» What you need to do
Repeat every line below exactly, word for word.

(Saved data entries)
══════════
(** One step of [run]. *)
Definition worker_step (w : TimerWorld) : TimerWorld :=
  match worker w with
  | AtLock =>
    if stopping_ (timer_state w) then with_worker w Gone
    else
      let '(signal, next, s) := collect_due_locked (clock w) (timer_state w) in
      MkTimerWorld s (if signal : bool then written (wake_fd_ w) else wake_fd_ w) (control_fd_ w) (timer_fd_ w)
        (Programming next) (signalling w) (clock w) (given w) (delivered w)
  | Programming next =>
    MkTimerWorld (timer_state w) (wake_fd_ w) (control_fd_ w) (settime (absolute_spec <$> next) (timer_fd_ w))
      Waiting (signalling w) (clock w) (given w) (delivered w)
  | Waiting =>
    if poll_ready w then
      with_worker w (Woken (expired_at (clock w) (timer_fd_ w)) (readable (control_fd_ w)))
    else w
  | Woken timer control =>
    MkTimerWorld (timer_state w) (wake_fd_ w) (if control : bool then emptied (control_fd_ w) else control_fd_ w)
      (if timer : bool then timer_read (clock w) (timer_fd_ w) else timer_fd_ w) AtLock
      (signalling w) (clock w) (given w) (delivered w)
  | Gone => w
  end.

Definition timer_step (w : TimerWorld) (event : TimerEvent) : TimerWorld :=
  match event with
  | Arms at_ =>
    let '(t, signals, s) := arm_locked at_ (timer_state w) in
    MkTimerWorld s (wake_fd_ w) (control_fd_ w) (timer_fd_ w) (worker w)
      (if signals : bool then S (signalling w) else signalling w) (clock w) (given w ++ [MkEntry t at_])
      (delivered w)
  | Cancels t =>
    MkTimerWorld (cancel_locked t (timer_state w)) (wake_fd_ w) (control_fd_ w) (timer_fd_ w) (worker w)
      (S (signalling w)) (clock w) (given w) (delivered w)
  | Drains =>
    let '(taken, s) := drain_locked (timer_state w) in
    MkTimerWorld s (emptied (wake_fd_ w)) (control_fd_ w) (timer_fd_ w) (worker w) (signalling w) (clock w)
      (given w) (delivered w ++ taken)
  | Stops =>
    MkTimerWorld (stop_locked (timer_state w)) (wake_fd_ w) (control_fd_ w) (timer_fd_ w) (worker w)
      (S (signalling w)) (clock w) (given w) (delivered w)
  | Signals =>
    match signalling w with
    | O => w
    | S n =>
      MkTimerWorld (timer_state w) (wake_fd_ w) (written (control_fd_ w)) (timer_fd_ w) (worker w) n (clock w)
        (given w) (delivered w)
    end
  | ClockMoves by_ =>
    MkTimerWorld (timer_state w) (wake_fd_ w) (control_fd_ w) (timer_fd_ w) (worker w) (signalling w)
      (clock w + Z.max 0 by_) (given w) (delivered w)
  | WorkerSteps => worker_step w
  | PollInterrupted => match worker w with Waiting => with_worker w AtLock | _ => w end
  | PollFails => match worker w with Waiting => with_worker w Gone | _ => w end
  end.

Definition timer_after (events : list TimerEvent) (w : TimerWorld) : TimerWorld := foldl timer_step w events.
End threads.

(** ** Collecting *)

Lemma collect_fold now l s :
  let s' := foldl (collect_one now) s l in
  armed_ s' = armed_ s ++ filter (λ e, now < deadline e) l ∧
  due_ s' = due_ s ++ (token <$> filter (λ e, ¬ now < deadline e) l) ∧
  next_token_ s' = next_token_ s ∧ stopping_ s' = stopping_ s.
Proof.
  revert s. induction l as [|e l IH]; intros s; simpl; [by rewrite !app_nil_r|].
  destruct (IH (collect_one now s e)) as (A & D & N & S). rewrite A, D, N, S. unfold collect_one.
  destruct (decide (now < deadline e)) as [L|L].
  - rewrite !filter_cons_True by done. rewrite filter_cons_False by tauto. simpl.
    by rewrite <-!app_assoc.
  - rewrite filter_cons_False by done. rewrite filter_cons_True by done. simpl. by rewrite <-!app_assoc.
Qed.

Lemma earliest_spec l :
  match earliest l with
  | None => l = []
  | Some t => (∀ e, e ∈ l → t <= deadline e) ∧ ∃ e, e ∈ l ∧ deadline e = t
  end.
Proof.
  destruct l as [|e0 l]; [done|]. unfold earliest.
  assert (∀ seen t, (∀ e, e ∈ seen → t <= deadline e) → (∃ e, e ∈ seen ∧ deadline e = t) →
    let t' := foldl (λ t e, if decide (deadline e < t) then deadline e else t) t l in
    (∀ e, e ∈ seen ++ l → t' <= deadline e) ∧ ∃ e, e ∈ seen ++ l ∧ deadline e = t') as H.
  { induction l as [|e l IH]; intros seen t H1 H2; simpl; [by rewrite app_nil_r|].
    replace (seen ++ e :: l) with ((seen ++ [e]) ++ l) by (by rewrite <-app_assoc).
    destruct H2 as (m & Hm & <-). apply IH.
    - intros x [Hx| ->%list_elem_of_singleton]%elem_of_app; [apply H1 in Hx; case_decide; lia|case_decide; lia].
    - case_decide; [exists e|exists m]; (split; [set_solver|done]). }
  apply (H [e0]); [intros e ->%list_elem_of_singleton; lia|exists e0; set_solver].
Qed.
══════════
» Task answer
(** One step of [run]. *)
Definition worker_step (w : TimerWorld) : TimerWorld :=
  match worker w with
  | AtLock =>
    if stopping_ (timer_state w) then with_worker w Gone
    else
      let '(signal, next, s) := collect_due_locked (clock w) (timer_state w) in
      MkTimerWorld s (if signal : bool then written (wake_fd_ w) else wake_fd_ w) (control_fd_ w) (timer_fd_ w)
        (Programming next) (signalling w) (clock w) (given w) (delivered w)
  | Programming next =>
    MkTimerWorld (timer_state w) (wake_fd_ w) (control_fd_ w) (settime (absolute_spec <$> next) (timer_fd_ w))
      Waiting (signalling w) (clock w) (given w) (delivered w)
  | Waiting =>
    if poll_ready w then
      with_worker w (Woken (expired_at (clock w) (timer_fd_ w)) (readable (control_fd_ w)))
    else w
  | Woken timer control =>
    MkTimerWorld (timer_state w) (wake_fd_ w) (if control : bool then emptied (control_fd_ w) else control_fd_ w)
      (if timer : bool then timer_read (clock w) (timer_fd_ w) else timer_fd_ w) AtLock
      (signalling w) (clock w) (given w) (delivered w)
  | Gone => w
  end.

Definition timer_step (w : TimerWorld) (event : TimerEvent) : TimerWorld :=
  match event with
  | Arms at_ =>
    let '(t, signals, s) := arm_locked at_ (timer_state w) in
    MkTimerWorld s (wake_fd_ w) (control_fd_ w) (timer_fd_ w) (worker w)
      (if signals : bool then S (signalling w) else signalling w) (clock w) (given w ++ [MkEntry t at_])
      (delivered w)
  | Cancels t =>
    MkTimerWorld (cancel_locked t (timer_state w)) (wake_fd_ w) (control_fd_ w) (timer_fd_ w) (worker w)
      (S (signalling w)) (clock w) (given w) (delivered w)
  | Drains =>
    let '(taken, s) := drain_locked (timer_state w) in
    MkTimerWorld s (emptied (wake_fd_ w)) (control_fd_ w) (timer_fd_ w) (worker w) (signalling w) (clock w)
      (given w) (delivered w ++ taken)
  | Stops =>
    MkTimerWorld (stop_locked (timer_state w)) (wake_fd_ w) (control_fd_ w) (timer_fd_ w) (worker w)
      (S (signalling w)) (clock w) (given w) (delivered w)
  | Signals =>
    match signalling w with
    | O => w
    | S n =>
      MkTimerWorld (timer_state w) (wake_fd_ w) (written (control_fd_ w)) (timer_fd_ w) (worker w) n (clock w)
        (given w) (delivered w)
    end
  | ClockMoves by_ =>
    MkTimerWorld (timer_state w) (wake_fd_ w) (control_fd_ w) (timer_fd_ w) (worker w) (signalling w)
      (clock w + Z.max 0 by_) (given w) (delivered w)
  | WorkerSteps => worker_step w
  | PollInterrupted => match worker w with Waiting => with_worker w AtLock | _ => w end
  | PollFails => match worker w with Waiting => with_worker w Gone | _ => w end
  end.

Definition timer_after (events : list TimerEvent) (w : TimerWorld) : TimerWorld := foldl timer_step w events.
End threads.

(** ** Collecting *)

Lemma collect_fold now l s :
  let s' := foldl (collect_one now) s l in
  armed_ s' = armed_ s ++ filter (λ e, now < deadline e) l ∧
  due_ s' = due_ s ++ (token <$> filter (λ e, ¬ now < deadline e) l) ∧
  next_token_ s' = next_token_ s ∧ stopping_ s' = stopping_ s.
Proof.
  revert s. induction l as [|e l IH]; intros s; simpl; [by rewrite !app_nil_r|].
  destruct (IH (collect_one now s e)) as (A & D & N & S). rewrite A, D, N, S. unfold collect_one.
  destruct (decide (now < deadline e)) as [L|L].
  - rewrite !filter_cons_True by done. rewrite filter_cons_False by tauto. simpl.
    by rewrite <-!app_assoc.
  - rewrite filter_cons_False by done. rewrite filter_cons_True by done. simpl. by rewrite <-!app_assoc.
Qed.

Lemma earliest_spec l :
  match earliest l with
  | None => l = []
  | Some t => (∀ e, e ∈ l → t <= deadline e) ∧ ∃ e, e ∈ l ∧ deadline e = t
  end.
Proof.
  destruct l as [|e0 l]; [done|]. unfold earliest.
  assert (∀ seen t, (∀ e, e ∈ seen → t <= deadline e) → (∃ e, e ∈ seen ∧ deadline e = t) →
    let t' := foldl (λ t e, if decide (deadline e < t) then deadline e else t) t l in
    (∀ e, e ∈ seen ++ l → t' <= deadline e) ∧ ∃ e, e ∈ seen ++ l ∧ deadline e = t') as H.
  { induction l as [|e l IH]; intros seen t H1 H2; simpl; [by rewrite app_nil_r|].
    replace (seen ++ e :: l) with ((seen ++ [e]) ++ l) by (by rewrite <-app_assoc).
    destruct H2 as (m & Hm & <-). apply IH.
    - intros x [Hx| ->%list_elem_of_singleton]%elem_of_app; [apply H1 in Hx; case_decide; lia|case_decide; lia].
    - case_decide; [exists e|exists m]; (split; [set_solver|done]). }
  apply (H [e0]); [intros e ->%list_elem_of_singleton; lia|exists e0; set_solver].
Qed.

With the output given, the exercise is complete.